(Items listed in a dataset)
*** Begin section ***

(** C3, as the code has it.  An entry is split on every colon.  With
    exactly one colon, [name:value], it is well-formed and gives exactly one
    native call, with the text before the colon as the name and the text
    after it, untrimmed, as the value.  With no colon, or with more than
    one, it is malformed: no call is issued and one message is collected. *)
Theorem custom_header_entry_one_colon (handle : FfiHandle) (item : string)
  (messages : list string) (log : Ffi.Log) :
  (forall name value,
      item = name ++ ":" ++ value ->
      count_char ":" name = 0%nat -> count_char ":" value = 0%nat ->
      ffiFnMapping.addCustomHeaderItem handle item messages log =
        (Normal messages,
         (log ++ [Ffi.pactffiVerifierAddCustomHeader handle name value])%list)) /\
  (count_char ":" item = 1%nat ->
      exists name value,
        item = name ++ ":" ++ value /\
        count_char ":" name = 0%nat /\ count_char ":" value = 0%nat) /\
  (count_char ":" item <> 1%nat ->
      ffiFnMapping.addCustomHeaderItem handle item messages log =
        (Normal
           (push messages
              (item ++ " is not a valid custom header. Must be in the format 'Header-Name: Value'")),
         log)).
Proof.
  split; [ | split].
  - intros name value -> Hname Hvalue.
    unfold ffiFnMapping.addCustomHeaderItem.
    change (":" ++ value) with (String ":" value).
    rewrite (split_app _ _ _ Hname), (split_without _ _ Hvalue).
    reflexivity.
  - intros H. destruct (count_char_one _ _ H) as (a & b & -> & Ha & Hb).
    exists a, b. auto.
  - intros H. unfold ffiFnMapping.addCustomHeaderItem.
    rewrite split_length.
    destruct (S (count_char ":" item) =? 2)%nat eqn:E.
    + apply Nat.eqb_eq in E. lia.
    + reflexivity.
Qed.

Lemma custom_header_entry_one_colon_witness :
  ffiFnMapping.addCustomHeaderItem Sample.handle "X-Test: 1" [] [] =
    (Normal [], [Ffi.pactffiVerifierAddCustomHeader Sample.handle "X-Test" " 1"]) /\
  ffiFnMapping.addCustomHeaderItem Sample.handle "BadHeader" [] [] =
    (Normal ["BadHeader is not a valid custom header. Must be in the format 'Header-Name: Value'"],
     []).
Proof.
  destruct (custom_header_entry_one_colon Sample.handle "X-Test: 1" [] [])
    as (Hone & _ & _).
  destruct (custom_header_entry_one_colon Sample.handle "BadHeader" [] [])
    as (_ & _ & Hnone).
  split.
  - apply (Hone "X-Test" " 1"); reflexivity.
  - apply Hnone. simpl. discriminate.
Defined.

(** C3, as stated, fails: the value of ["X-Link: http://x"] contains a
    colon, the entry has three parts, and instead of the native call with
    name [X-Link] and value [ http://x] the descriptor issues no call and
    fails. *)
Lemma custom_header_colon_in_value_rejected :
  split ":" "X-Link: http://x" = ["X-Link"; " http"; "//x"] /\
  ffiFnMapping.pactffiVerifierAddCustomHeader Sample.handle
    (Sample.with_customProviderHeaders ["X-Link: http://x"]) [] =
    (Normal {| status := FAIL; messages := None |}, []) /\
  snd (ffiFnMapping.pactffiVerifierAddCustomHeader Sample.handle
         (Sample.with_customProviderHeaders ["X-Link: http://x"]) []) <>
    [Ffi.pactffiVerifierAddCustomHeader Sample.handle "X-Link" " http://x"].
Proof.
  repeat split; try reflexivity. discriminate.
Qed.

(** ** Truthiness and fall-back *)

Lemma truthy_string_is_set (v : option string) :
  truthy_string v = true <-> is_set v.
Proof.
  destruct v as [s | ]; simpl.
  - destruct (String.eqb_spec s ""); simpl; split.
    + discriminate.
    + intros (s' & [= <-] & Hs). contradiction.
    + intros _. exists s. auto.
    + trivial.
  - split; [discriminate | ]. intros (s & [=] & _).
Qed.

Lemma not_truthy_string (v : option string) :
  truthy_string v = false <-> ~ is_set v.
Proof.
  rewrite <- truthy_string_is_set. destruct (truthy_string v); intuition congruence.
Qed.

(** [a || b || ''] follows the precedence [a], [b], empty. *)
Lemma or_chain_falls_back (a b : option string) :
  falls_back a b (or_default (or_string a b) "").
Proof.
  unfold falls_back, or_string. repeat split.
  - intros s -> Hs. simpl. destruct (String.eqb_spec s ""); [contradiction | ].
    simpl. destruct (String.eqb_spec s ""); [contradiction | reflexivity].
  - intros Ha s -> Hs. apply not_truthy_string in Ha. rewrite Ha. simpl.
    destruct (String.eqb_spec s ""); [contradiction | reflexivity].
  - intros Ha Hb. apply not_truthy_string in Ha. rewrite Ha.
    apply not_truthy_string in Hb.
    destruct b as [s | ]; simpl in *; trivial.
    destruct (s =? "")%string; [trivial | discriminate].
Qed.

(** ** Pact sources *)

(** The pattern [/https?:/] finds [http:] or [https:] somewhere. *)
Lemma prefix_app (p s : string) :
  String.prefix p s = true <-> exists rest, s = p ++ rest.
Proof.
  revert s. induction p as [ | c p IH]; intros s; simpl.
  - split; [intros _; now exists s | intros _; now destruct s].
  - destruct s as [ | d s]; simpl;
      [split; [discriminate | intros (r & [=])] | ].
    destruct (ascii_dec c d) as [<- | Hcd].
    + rewrite IH. split; intros (r & Hr); exists r; congruence.
    + split; [discriminate | ]. intros (r & [= -> _]). contradiction.
Qed.

Lemma regex_https_test_finds (s : string) :
  regex_https_test s = true <->
  exists before after,
    s = before ++ "http:" ++ after \/ s = before ++ "https:" ++ after.
Proof.
  induction s as [ | c s IH].
  - simpl. split; [discriminate | ].
    intros (before & after & [H | H]); destruct before; discriminate.
  - change (regex_https_test (String c s))
      with (String.prefix "http:" (String c s)
            || String.prefix "https:" (String c s) || regex_https_test s).
    rewrite !orb_true_iff, !prefix_app, IH. split.
    + intros [[(r & Hr) | (r & Hr)] | (b & a & H)].
      * exists "", r. left. exact Hr.
      * exists "", r. right. exact Hr.
      * exists (String c b), a. simpl. destruct H as [-> | ->]; auto.
    + intros (b & a & H). destruct b as [ | d b].
      * left. destruct H as [H | H]; [left | right]; exists a; exact H.
      * right. exists b, a. simpl in H.
        destruct H as [[= _ ->] | [= _ ->]]; auto.
Qed.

*** End section ***

What you return must match the records above exactly.

(** C3, as the code has it.  An entry is split on every colon.  With
    exactly one colon, [name:value], it is well-formed and gives exactly one
    native call, with the text before the colon as the name and the text
    after it, untrimmed, as the value.  With no colon, or with more than
    one, it is malformed: no call is issued and one message is collected. *)
Theorem custom_header_entry_one_colon (handle : FfiHandle) (item : string)
  (messages : list string) (log : Ffi.Log) :
  (forall name value,
      item = name ++ ":" ++ value ->
      count_char ":" name = 0%nat -> count_char ":" value = 0%nat ->
      ffiFnMapping.addCustomHeaderItem handle item messages log =
        (Normal messages,
         (log ++ [Ffi.pactffiVerifierAddCustomHeader handle name value])%list)) /\
  (count_char ":" item = 1%nat ->
      exists name value,
        item = name ++ ":" ++ value /\
        count_char ":" name = 0%nat /\ count_char ":" value = 0%nat) /\
  (count_char ":" item <> 1%nat ->
      ffiFnMapping.addCustomHeaderItem handle item messages log =
        (Normal
           (push messages
              (item ++ " is not a valid custom header. Must be in the format 'Header-Name: Value'")),
         log)).
Proof.
  split; [ | split].
  - intros name value -> Hname Hvalue.
    unfold ffiFnMapping.addCustomHeaderItem.
    change (":" ++ value) with (String ":" value).
    rewrite (split_app _ _ _ Hname), (split_without _ _ Hvalue).
    reflexivity.
  - intros H. destruct (count_char_one _ _ H) as (a & b & -> & Ha & Hb).
    exists a, b. auto.
  - intros H. unfold ffiFnMapping.addCustomHeaderItem.
    rewrite split_length.
    destruct (S (count_char ":" item) =? 2)%nat eqn:E.
    + apply Nat.eqb_eq in E. lia.
    + reflexivity.
Qed.

Lemma custom_header_entry_one_colon_witness :
  ffiFnMapping.addCustomHeaderItem Sample.handle "X-Test: 1" [] [] =
    (Normal [], [Ffi.pactffiVerifierAddCustomHeader Sample.handle "X-Test" " 1"]) /\
  ffiFnMapping.addCustomHeaderItem Sample.handle "BadHeader" [] [] =
    (Normal ["BadHeader is not a valid custom header. Must be in the format 'Header-Name: Value'"],
     []).
Proof.
  destruct (custom_header_entry_one_colon Sample.handle "X-Test: 1" [] [])
    as (Hone & _ & _).
  destruct (custom_header_entry_one_colon Sample.handle "BadHeader" [] [])
    as (_ & _ & Hnone).
  split.
  - apply (Hone "X-Test" " 1"); reflexivity.
  - apply Hnone. simpl. discriminate.
Defined.

(** C3, as stated, fails: the value of ["X-Link: http://x"] contains a
    colon, the entry has three parts, and instead of the native call with
    name [X-Link] and value [ http://x] the descriptor issues no call and
    fails. *)
Lemma custom_header_colon_in_value_rejected :
  split ":" "X-Link: http://x" = ["X-Link"; " http"; "//x"] /\
  ffiFnMapping.pactffiVerifierAddCustomHeader Sample.handle
    (Sample.with_customProviderHeaders ["X-Link: http://x"]) [] =
    (Normal {| status := FAIL; messages := None |}, []) /\
  snd (ffiFnMapping.pactffiVerifierAddCustomHeader Sample.handle
         (Sample.with_customProviderHeaders ["X-Link: http://x"]) []) <>
    [Ffi.pactffiVerifierAddCustomHeader Sample.handle "X-Link" " http://x"].
Proof.
  repeat split; try reflexivity. discriminate.
Qed.

(** ** Truthiness and fall-back *)

Lemma truthy_string_is_set (v : option string) :
  truthy_string v = true <-> is_set v.
Proof.
  destruct v as [s | ]; simpl.
  - destruct (String.eqb_spec s ""); simpl; split.
    + discriminate.
    + intros (s' & [= <-] & Hs). contradiction.
    + intros _. exists s. auto.
    + trivial.
  - split; [discriminate | ]. intros (s & [=] & _).
Qed.

Lemma not_truthy_string (v : option string) :
  truthy_string v = false <-> ~ is_set v.
Proof.
  rewrite <- truthy_string_is_set. destruct (truthy_string v); intuition congruence.
Qed.

(** [a || b || ''] follows the precedence [a], [b], empty. *)
Lemma or_chain_falls_back (a b : option string) :
  falls_back a b (or_default (or_string a b) "").
Proof.
  unfold falls_back, or_string. repeat split.
  - intros s -> Hs. simpl. destruct (String.eqb_spec s ""); [contradiction | ].
    simpl. destruct (String.eqb_spec s ""); [contradiction | reflexivity].
  - intros Ha s -> Hs. apply not_truthy_string in Ha. rewrite Ha. simpl.
    destruct (String.eqb_spec s ""); [contradiction | reflexivity].
  - intros Ha Hb. apply not_truthy_string in Ha. rewrite Ha.
    apply not_truthy_string in Hb.
    destruct b as [s | ]; simpl in *; trivial.
    destruct (s =? "")%string; [trivial | discriminate].
Qed.

(** ** Pact sources *)

(** The pattern [/https?:/] finds [http:] or [https:] somewhere. *)
Lemma prefix_app (p s : string) :
  String.prefix p s = true <-> exists rest, s = p ++ rest.
Proof.
  revert s. induction p as [ | c p IH]; intros s; simpl.
  - split; [intros _; now exists s | intros _; now destruct s].
  - destruct s as [ | d s]; simpl;
      [split; [discriminate | intros (r & [=])] | ].
    destruct (ascii_dec c d) as [<- | Hcd].
    + rewrite IH. split; intros (r & Hr); exists r; congruence.
    + split; [discriminate | ]. intros (r & [= -> _]). contradiction.
Qed.

Lemma regex_https_test_finds (s : string) :
  regex_https_test s = true <->
  exists before after,
    s = before ++ "http:" ++ after \/ s = before ++ "https:" ++ after.
Proof.
  induction s as [ | c s IH].
  - simpl. split; [discriminate | ].
    intros (before & after & [H | H]); destruct before; discriminate.
  - change (regex_https_test (String c s))
      with (String.prefix "http:" (String c s)
            || String.prefix "https:" (String c s) || regex_https_test s).
    rewrite !orb_true_iff, !prefix_app, IH. split.
    + intros [[(r & Hr) | (r & Hr)] | (b & a & H)].
      * exists "", r. left. exact Hr.
      * exists "", r. right. exact Hr.
      * exists (String c b), a. simpl. destruct H as [-> | ->]; auto.
    + intros (b & a & H). destruct b as [ | d b].
      * left. destruct H as [H | H]; [left | right]; exists a; exact H.
      * right. exists b, a. simpl in H.
        destruct H as [[= _ ->] | [= _ ->]]; auto.
Qed.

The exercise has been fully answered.